GOAL OF THE EXERCISE »
Every line from the one that includes "operaVers : gmap string string;" to the end of the entries should be written out exactly, with the first and last included.

DATA FOR THIS EXERCISE »

(** * tls-stats: the join, aggregation, report and cache logic of package [stats]

    A shallow embedding of [pkg/analysis.go] and of the types and report
    builder of the package ([TLSStats], [toJSONStruct], [sort], [cipherMaps],
    the name lookups, [download], [DownloadData]).

    Conventions.
    - Go's [int] (64 bits on the supported platforms) and [int64] are [Z];
      [int64] additions are written with their wrap-around ([add64]).
    - Go maps are [gmap]s.  A [range] over a map visits the entries in an
      order the language leaves open: the order is supplied by the
      [Runtime] record, and theorems quantify over it.
    - [float64] is the kernel's binary64 ([PrimFloat]).
    - A call that does not return normally ends in [Panics] (an index out of
      range) or [Diverges] (a loop that never exits); see [outcome].
    - The lookup tables of the package that are declared outside the files
      modelled here ([chromeVers] ... [ieVers], [CipherSuiteMap],
      [NamedCurves]) are the fields of [Tables]; a theorem that needs a
      fact about a table states it as a hypothesis. *)

From Stdlib Require Import ZArith Floats Uint63 Ascii.
From stdpp Require Import gmap strings list fin_maps sorting pretty.

Local Open Scope Z_scope.

(** ** Machine integers and floats *)

Definition min_int64 : Z := - 2 ^ 63.
Definition max_int64 : Z := 2 ^ 63 - 1.

(** Two's complement wrap-around of a 64-bit signed result. *)
Definition wrap64 (z : Z) : Z := (z + 2 ^ 63) mod 2 ^ 64 - 2 ^ 63.

(** [a + b] on [int64]. *)
Definition add64 (a b : Z) : Z := wrap64 (a + b).

(** [uint16(c)] for an [int] [c]: the low 16 bits. *)
Definition uint16 (c : Z) : Z := c mod 2 ^ 16.

(** [float64(v)] for an [int64] [v]: the nearest binary64, ties to even.
    The primitive conversion takes a 63-bit unsigned integer, so the sign is
    handled apart and [- 2 ^ 63] (a power of two, exact) is its own case. *)
Definition float64 (v : Z) : float :=
  if v =? min_int64 then (-0x1p+63)%float
  else if v <? 0 then PrimFloat.opp (PrimFloat.of_uint63 (Uint63.of_Z (- v)))
  else PrimFloat.of_uint63 (Uint63.of_Z v).

(** ** Outcomes of calls that may fail to return *)

Inductive outcome (A : Type) : Type :=
| Returns (a : A)
| Panics
| Diverges.
Arguments Returns {A} a.
Arguments Panics {A}.
Arguments Diverges {A}.

#[global] Instance outcome_ret : MRet outcome := @Returns.
#[global] Instance outcome_bind : MBind outcome := λ A B f o,
  match o with
  | Returns a => f a
  | Panics => Panics
  | Diverges => Diverges
  end.

#[global] Instance outcome_fmap : FMap outcome := λ A B f o,
  match o with
  | Returns a => Returns (f a)
  | Panics => Panics
  | Diverges => Diverges
  end.

(** A loop [for _, x := range xs { acc = body(acc, x) }] whose body may fail. *)
Fixpoint forEach {A S} (body : S → A → outcome S) (xs : list A) (acc : S) : outcome S :=
  match xs with
  | [] => Returns acc
  | x :: rest => acc' ← body acc x; forEach body rest acc'
  end.

(** ** Data model *)

(** [time.Time], as an instant on a linear scale. *)
Definition Time : Type := Z.
Definition Before (t u : Time) : bool := t <? u.
Definition After (t u : Time) : bool := u <? t.

Module Device.
Record t : Type := Build {
  Name : string;
  Platform : string;
  Version : string;
  LowestProtocol : Z;
  HighestProtocol : Z;
  SuiteIds : list Z;
  SuiteNames : list string;
  EllipticCurves : list Z
}.
End Device.
Abbreviation Device := Device.t.

Module Browser.
Record t : Type := Build {
  Date : Time;
  BrowserFamily : string;
  BrowserMajorVersion : string;
  OSFamily : string;
  OSMajorVersion : string;
  Count : Z
}.
End Browser.
Abbreviation Browser := Browser.t.

Module Entry.
Record t : Type := Build {
  ID : Z;
  Percent : float;
  Name : string
}.
End Entry.
Abbreviation Entry := Entry.t.

Module TLSStatistics.
Record t : Type := Build {
  GenerationDate : Time;
  StartDate : Time;
  EndDate : Time;
  Protocols : list Entry;
  Ciphers : list Entry;
  Curves : list Entry
}.
End TLSStatistics.
Abbreviation TLSStatistics := TLSStatistics.t.

Record intByInt64 : Type := KV { k : Z; v : Z }.
Abbreviation kv := (list intByInt64).

(** [kv.Less(i, j)], on the two elements it compares. *)
Definition Less (x y : intByInt64) : bool := v y <? v x.

Module TLSStats.
Record t : Type := Build {
  Protocols : gmap Z Z;
  Ciphers : gmap Z Z;
  Curves : gmap Z Z;
  Total : Z;
  devices : list Device;
  protocols : kv;
  ciphers : kv;
  curves : kv
}.
End TLSStats.
Abbreviation TLSStats := TLSStats.t.

(** The package's lookup tables that are declared outside the modelled
    files: the per-family version tables of [collapseVersion] and the name
    tables of [getCipherName] and [getCurveName] (keyed by [uint16]). *)
Record Tables : Type := {
  chromeVers : gmap string string;
  firefoxVers : gmap string string;
  androidVers : gmap string string;
  safariVers : gmap string string;
  operaVers : gmap string string;
  edgeVers : gmap string string;
  ieVers : gmap string string;
  CipherSuiteMap : gmap Z string;
  NamedCurves : gmap Z string
}.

RESPONSE TO THE TASK »
  operaVers : gmap string string;
  edgeVers : gmap string string;
  ieVers : gmap string string;
  CipherSuiteMap : gmap Z string;
  NamedCurves : gmap Z string
}.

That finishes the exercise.